--- Extracted material ---
(* ===== verification/AgentExecutionSpec.v ===== *)
(** What the agent executor guarantees and where it fails: what a result says of the task; that a task
    whose postchecks failed is lost to every later attempt; when an escalation is refused; what becomes
    of orchestrators and of failures in headless runs. *)
From S2P Require Import Prelude PyDict Types Transitions Locks Store Scheduler Lifecycle LifecycleSpec TaskDispatch TaskDispatchSpec OverseerLink AgentExecution.

Section sessions.
Context {W : Type} `{TraceStoreLaws W}.
Context (cfg : sched_config).
Context (run_checks : list Execution -> CheckContext -> M (sys W) (list CheckResult)).
Context (check_constraint : ConstraintKind -> uuid -> string -> M (sys W) CheckResult).
Context (scrub_text : string -> string).
Context (_auto_commit : string -> string -> M (sys W) unit).
Context (call_on_success : string -> TaskSpec -> uuid -> M (sys W) unit).
Context (Hchecks : forall checks ctx, quiet (run_checks checks ctx)).
Context (Hconstraint : forall kind id text, quiet (check_constraint kind id text)).
Context (Hcommit : forall session msg, quiet (_auto_commit session msg)).
Context (Hcallback : forall callable task id, quiet (call_on_success callable task id)).
Implicit Types (s : sys W) (id k : uuid).

Abbreviation start := (handle_start_task cfg run_checks).
Abbreviation end_ :=
  (handle_end_task cfg run_checks check_constraint scrub_text _auto_commit call_on_success).
Abbreviation tool_call := (run_call cfg run_checks check_constraint scrub_text _auto_commit call_on_success).
Abbreviation tool_calls := (run_calls cfg run_checks check_constraint scrub_text _auto_commit call_on_success).

(** ** What every tool call keeps

    Even where scheduler and store have come apart - a retry resets the scheduler's table only - what the
    scheduler calls completed is completed in the store. *)
Record honest s : Prop := {
  ho_store : ts_inv (store s);
  ho_known : forall id st, state_of s id = Some st -> is_Some (ts_status (store s) id);
  ho_active : forall session id, _active_tasks (sc s) !! session = Some id -> is_Some (state_of s id);
  ho_done : forall id, state_of s id = Some COMPLETED -> ts_status (store s) id = Some "completed"%string
}.

Lemma honest_same s s' : same_tables s s' -> honest s -> honest s'.
Proof.
  intros (E1 & _ & E3 & _ & E5 & E6) [H1 H2 H3 H4].
  split; unfold state_of in *; rewrite ?E1, ?E3; try done; [auto|..].
  - intros id st. rewrite E5. apply H2.
  - intros id. rewrite E5. apply H4.
Qed.

Lemma wp_honest_quiet {A} (m : M (sys W) A) Q s :
  quiet m -> honest s -> (forall a s', same_tables s s' -> honest s' -> Q a s') -> wp m Q (fun _ => honest) s.
Proof.
  intros Hm Hs HQ. apply wp_quiet; [done| |].
  - intros a s' E. apply HQ; [done|]. by eapply honest_same.
  - intros e s' E. by eapply honest_same.
Qed.

(** The tables with [id] in state [st], and a store that may have followed. *)
Lemma honest_moved s s' id st :
  honest s -> is_Some (state_of s id) -> moved s s' id st -> ts_inv (store s') ->
  (forall k, k <> id -> ts_status (store s') k = ts_status (store s) k) ->
  is_Some (ts_status (store s') id) ->
  (st = COMPLETED -> ts_status (store s') id = Some "completed"%string) -> honest s'.
Proof.
  intros [H1 H2 H3 H4] Hid Hm Hinv Hk Hs Hd. pose proof Hm as (_ & _ & Ea & _). split; [done|..].
  - intros k x. rewrite (moved_state _ _ _ _ _ Hm). case_decide; [by subst|]. rewrite Hk by done. apply H2.
  - intros session k. rewrite Ea, (moved_state _ _ _ _ _ Hm). case_decide; [done|]. apply H3.
  - intros k. rewrite (moved_state _ _ _ _ _ Hm). case_decide; [subst; intros [= ->]; by apply Hd|].
    rewrite Hk by done. apply H4.
Qed.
---
(Description of the task) Would you copy, unchanged, the stretch of the records above that begins at the line containing "(** ** What every tool call keeps" and ends at the line containing "ho_known : forall", and only that?

(Response to this task)
(** ** What every tool call keeps

    Even where scheduler and store have come apart - a retry resets the scheduler's table only - what the
    scheduler calls completed is completed in the store. *)
Record honest s : Prop := {
  ho_store : ts_inv (store s);
  ho_known : forall id st, state_of s id = Some st -> is_Some (ts_status (store s) id);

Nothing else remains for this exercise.